The problem
Which lines of the entries contain the word "position"? Please list them.

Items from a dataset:
____________________

(** * Simtic: the tic-tac-toe search engine of [main.c]

    A shallow embedding of the search core of [main.c] (position, move
    generation, [checkmate], [eval], [minimax], [move_pick]) together with
    the properties of the engine that the design document states.

    Conventions of the embedding:
    - the anonymous [enum { WHITE, BLACK, EMPTY }] is the inductive [piece];
    - [int sq[9]] is a [list piece] read with [!!!] and written with
      [<[ i := x ]>]; a well-formed position has exactly nine squares;
    - scores, depths and moves are C [int]s, modelled in [Z] (all scores stay
      within [-100, 100], so no wrap-around can occur); loop counters that
      only run upwards from 0 are [nat];
    - [nodecount] is an [unsigned int]: its increment wraps modulo [2^32];
    - the position is mutated in place through a pointer, so the search is
      written in a state monad over the position and the node counter;
    - the C recursion of [minimax] is bounded by a [fuel] argument (the
      number of stack frames available); running out of it is a separate
      outcome, as is a failed [assert];
    - [printf] and [display_moves] only print and are left out. *)

From stdpp Require Import base decidable option numbers list countable gmap strings.
From Stdlib Require Import ZArith Lia Sorted Ascii.

Local Open Scope Z_scope.

(** * The program *)

(** ** Data model *)

(** [enum { WHITE, BLACK, EMPTY }] *)
Inductive piece : Set := WHITE | BLACK | EMPTY.

#[global] Instance piece_eq_dec : EqDecision piece.
Proof. solve_decision. Defined.

#[global] Instance piece_inhabited : Inhabited piece := populate EMPTY.

(** [struct board_pos] *)
Record board_pos : Set := mk_pos {
  sq : list piece;   (* int sq[SQUARES_MAX] *)
  color : piece      (* the color that will make the next move *)
}.

(** [struct move_list] *)
Record move_list : Set := mk_mlist {
  move : list Z;     (* int move[MOVES_MAX] *)
  moves : nat        (* number of entries of [move] in use *)
}.

Definition MOVES_MAX : nat := 9.
Definition SQUARES_MAX : nat := 9.
Definition MOVE_NONE : Z := -1.
Definition INF : Z := 100.

Definition winning_squares : list (list nat) :=
  [ [0;1;2]; [3;4;5]; [6;7;8];     (* rows *)
    [0;3;6]; [1;4;7]; [2;5;8];     (* columns *)
    [0;4;8]; [2;4;6] ]%nat.        (* diagonals *)

(** [#define MAX(X,Y) (X > Y ? X : Y)] and [#define MIN(X,Y) (X > Y ? Y : X)] *)
Definition MAX (X Y : Z) : Z := if X >? Y then X else Y.
Definition MIN (X Y : Z) : Z := if X >? Y then Y else X.

(** [(c == WHITE) ? BLACK : WHITE], written out at five places of [main.c]. *)
Definition flip_color (c : piece) : piece :=
  if decide (c = WHITE) then BLACK else WHITE.

(** A position as the data model describes it: nine squares, and a side to
    move that is one of the two players. *)
Definition wf_pos (p : board_pos) : Prop :=
  length (sq p) = SQUARES_MAX ∧ color p ≠ EMPTY.

Definition wf_posb (p : board_pos) : bool :=
  (length (sq p) =? SQUARES_MAX)%nat && bool_decide (color p ≠ EMPTY).

(** The position [newgame] starts from. *)
Definition start_pos : board_pos :=
  mk_pos (replicate SQUARES_MAX EMPTY) WHITE.

(** ** Move handling *)

(** [move_generate]: the first loop resets all nine slots of [mp], the second
    appends every empty square. *)
Definition move_generate_reset (mp : move_list) : move_list :=
  mk_mlist
    (fold_left (fun mv i => <[ i := MOVE_NONE ]> mv) (seq 0 MOVES_MAX) (move mp))
    0.

Definition move_generate_step (p : board_pos) (mp : move_list) (i : nat)
  : move_list :=
  if decide (sq p !!! i = EMPTY)
  then mk_mlist (<[ moves mp := Z.of_nat i ]> (move mp)) (S (moves mp))
  else mp.

Definition move_generate (p : board_pos) (mp : move_list) : move_list :=
  fold_left (move_generate_step p) (seq 0 SQUARES_MAX) (move_generate_reset mp).

(** An uninitialised [struct move_list] local: nine slots of unspecified
    content ([move_generate] overwrites all of them). *)
Definition mlist_uninit : move_list := mk_mlist (replicate MOVES_MAX 0) 0.

(** The entries of a move list that are in use: [move[0 .. moves-1]]. *)
Definition generated (mp : move_list) : list Z := take (moves mp) (move mp).

(** [move_do] *)
Definition move_do (p : board_pos) (m : Z) : board_pos :=
  mk_pos (<[ Z.to_nat m := color p ]> (sq p)) (flip_color (color p)).

(** [move_undo] *)
Definition move_undo (p : board_pos) (m : Z) : board_pos :=
  mk_pos (<[ Z.to_nat m := EMPTY ]> (sq p)) (flip_color (color p)).

(** [board_empty]: true as soon as one square is empty. *)
Fixpoint board_empty_from (sqs : list piece) (idx : list nat) : bool :=
  match idx with
  | [] => false
  | i :: rest =>
      if decide (sqs !!! i = EMPTY) then true else board_empty_from sqs rest
  end.

Definition board_empty (p : board_pos) : bool :=
  board_empty_from (sq p) (seq 0 SQUARES_MAX).

(** ** Evaluation *)

(** Inner loop of [checkmate]: count towards three, [break] at the first
    square that is not [player_color]. *)
Fixpoint checkmate_line (sqs : list piece) (player_color : piece)
    (line : list nat) (ours : Z) : Z :=
  match line with
  | [] => ours
  | j :: rest =>
      if decide (sqs !!! j = player_color)
      then checkmate_line sqs player_color rest (ours + 1)
      else ours
  end.

(** Outer loop of [checkmate]: return 1 at the first complete line. *)
Fixpoint checkmate_lines (sqs : list piece) (player_color : piece)
    (lines : list (list nat)) : Z :=
  match lines with
  | [] => 0
  | line :: rest =>
      if checkmate_line sqs player_color line 0 =? 3 then 1
      else checkmate_lines sqs player_color rest
  end.

Definition checkmate (p : board_pos) : Z :=
  checkmate_lines (sq p) (flip_color (color p)) winning_squares.

(** First inner loop of [eval]: how many squares of the line are ours. *)
Definition eval_ours (p : board_pos) (line : list nat) : Z :=
  fold_left (fun ours j => if decide (sq p !!! j = color p) then ours + 1 else ours)
            line 0.

(** Second inner loop of [eval]: a point for every empty square, one off for
    every enemy square. *)
Definition eval_points (p : board_pos) (enemy_color : piece) (line : list nat)
    (points : Z) : Z :=
  fold_left
    (fun pts j =>
       let pts := if decide (sq p !!! j = EMPTY) then pts + 1 else pts in
       if decide (sq p !!! j = enemy_color) then pts - 1 else pts)
    line points.

Definition eval_line (p : board_pos) (enemy_color : piece) (points : Z)
    (line : list nat) : Z :=
  if eval_ours p line >? 1 then eval_points p enemy_color line points
  else points.

Definition eval (p : board_pos) : Z :=
  fold_left (eval_line p (flip_color (color p))) winning_squares 0.

(** ** The state monad of the search *)

Record state : Set := mk_state {
  pos : board_pos;     (* the position behind [struct board_pos *pos] *)
  nodecount : Z        (* static unsigned int nodecount *)
}.

Inductive outcome (A : Type) : Type :=
| Ok (a : A) (s : state)    (* returned [a], leaving the state [s] *)
| AssertFail                (* an [assert] failed *)
| OutOfFuel.                (* recursion deeper than the fuel allows *)
Arguments Ok {A} a s.
Arguments AssertFail {A}.
Arguments OutOfFuel {A}.

Definition M (A : Type) : Type := state → outcome A.

#[global] Instance M_ret : MRet M := fun A (a : A) s => Ok a s.

#[global] Instance M_bind : MBind M := fun A B (k : A → M B) (c : M A) s =>
  match c s with
  | Ok a s' => k a s'
  | AssertFail => AssertFail
  | OutOfFuel => OutOfFuel
  end.

Definition get_pos : M board_pos := fun s => Ok (pos s) s.
Definition set_pos (p : board_pos) : M unit :=
  fun s => Ok tt (mk_state p (nodecount s)).
Definition set_nodecount (n : Z) : M unit :=
  fun s => Ok tt (mk_state (pos s) n).
(** [nodecount++] on an [unsigned int] *)
Definition incr_nodecount : M unit :=
  fun s => Ok tt (mk_state (pos s) ((nodecount s + 1) mod 2 ^ 32)).
Definition assert (b : bool) : M unit :=
  fun s => if b then Ok tt s else AssertFail.
Definition out_of_fuel {A} : M A := fun _ => OutOfFuel.

(** [move_do(pos, m)] and [move_undo(pos, m)] on the shared position. *)
Definition do_move (m : Z) : M unit := p ← get_pos; set_pos (move_do p m).
Definition undo_move (m : Z) : M unit := p ← get_pos; set_pos (move_undo p m).

(** [for (i = 0; i < n; i++) acc = body i acc], over the indices [idx]. *)
Fixpoint for_loop {S : Type} (idx : list nat) (body : nat → S → M S) (acc : S)
  : M S :=
  match idx with
  | [] => mret acc
  | i :: rest => acc' ← body i acc; for_loop rest body acc'
  end.

(** ** Search *)

(** Body of the loop of [minimax], with [rec] the recursive call. *)
Definition minimax_body (rec : M Z) (mlist : move_list) (i : nat) (score : Z)
  : M Z :=
  do_move (move mlist !!! i);;
  score_best ← rec;
  undo_move (move mlist !!! i);;
  p ← get_pos;
  if decide (color p = WHITE) then mret (MAX score score_best)
  else mret (MIN score score_best).

Fixpoint minimax (fuel : nat) (depth : Z) : M Z :=
  match fuel with
  | O => out_of_fuel
  | S fuel' =>
      incr_nodecount;;
      p ← get_pos;
      let won := checkmate p in
      if negb (won =? 0) then
        mret (if decide (color p = WHITE) then - INF else INF)
      else if negb (board_empty p) then mret 0
      else
        let score := eval p in
        if depth =? 0 then
          mret (if decide (color p = WHITE) then - score else score)
        else
          let mlist := move_generate p mlist_uninit in
          let score := if decide (color p = WHITE) then - INF else INF in
          for_loop (seq 0 (moves mlist))
                   (minimax_body (minimax fuel' (depth - 1)) mlist) score
  end.

(** Body of the loop of [move_pick]; the accumulator is
    [(move_picked, score_current)]. *)
Definition move_pick_body (rec : M Z) (mlist : move_list) (i : nat)
    (acc : Z * Z) : M (Z * Z) :=
  do_move (move mlist !!! i);;
  score_of_candidate_move ← rec;
  undo_move (move mlist !!! i);;
  p ← get_pos;
  if decide (color p = WHITE) then
    if score_of_candidate_move >? acc.2
    then mret (move mlist !!! i, score_of_candidate_move) else mret acc
  else
    if score_of_candidate_move <? acc.2
    then mret (move mlist !!! i, score_of_candidate_move) else mret acc.

(** [move_pick]: the two [assert]s are kept; on a full board [move_picked]
    is [MOVE_NONE] and the second one reads outside the array in C, where
    the model reads square 0 and fails the assertion. *)
Definition move_pick (fuel : nat) (depth : Z) : M Z :=
  set_nodecount 0;;
  p ← get_pos;
  let mlist := move_generate p mlist_uninit in
  let move_picked := move mlist !!! 0%nat in
  let score_current := if decide (color p = WHITE) then - INF else INF in
  acc ← for_loop (seq 0 (moves mlist))
                 (move_pick_body (minimax fuel depth) mlist)
                 (move_picked, score_current);
  assert (acc.1 <? Z.of_nat SQUARES_MAX);;
  p' ← get_pos;
  assert (bool_decide (sq p' !!! Z.to_nat acc.1 = EMPTY));;
  mret acc.1.

(** ** Printing *)

(** The line feed that ends a printed line. *)
Definition LF : string := String (ascii_of_nat 10) EmptyString.




(** The [switch] of [display_board]. *)
Definition display_square (c : piece) : string :=
  match c with WHITE => "X" | BLACK => "O" | EMPTY => " " end.

Definition board_rule : string := "+---+---+---+" +:+ LF.

(** The loop of [display_board] over the squares [idx]. *)
Fixpoint display_board_loop (sqs : list piece) (idx : list nat) : string :=
  match idx with
  | [] => ""
  | i :: rest =>
      "| " +:+ display_square (sqs !!! i) +:+ " " +:+
      (if decide (i = 2 ∨ i = 5 ∨ i = 8)%nat then "|" +:+ LF +:+ board_rule else "")
      +:+ display_board_loop sqs rest
  end.

(** [display_board] *)
Definition display_board (p : board_pos) : string :=
  LF +:+ board_rule +:+ display_board_loop (sq p) (seq 0 SQUARES_MAX) +:+ LF.

(** ** Playing a game *)

(** A game reads its input with [getchar]: the characters of [inp] one after
    the other, and [EOF] for ever once they are used up.  Of what a game
    prints, the verdict is kept. *)
Inductive message : Set :=
| MsgWins (side : string)       (* printf("%s wins!\n", side) *)
| MsgWonBy (player : string)    (* printf("%s won the game!", player) *)
| MsgDraw.                      (* printf("Draw!\n") *)

Inductive game_outcome (A : Type) : Type :=
| Played (a : A) (inp : list ascii) (s : state)
                        (* returned [a], with [inp] left to read *)
| GameAssertFail        (* an [assert] failed *)
| GameOutOfFuel         (* the fuel of the model ran out *)
| EndOfInput.           (* a prompt reads [EOF] over and over, for ever *)
Arguments Played {A} a inp s.
Arguments GameAssertFail {A}.
Arguments GameOutOfFuel {A}.
Arguments EndOfInput {A}.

____________________

Your response
    A shallow embedding of the search core of [main.c] (position, move
      [<[ i := x ]>]; a well-formed position has exactly nine squares;
    - the position is mutated in place through a pointer, so the search is
      written in a state monad over the position and the node counter;
(** A position as the data model describes it: nine squares, and a side to
(** The position [newgame] starts from. *)
  pos : board_pos;     (* the position behind [struct board_pos *pos] *)
(** [move_do(pos, m)] and [move_undo(pos, m)] on the shared position. *)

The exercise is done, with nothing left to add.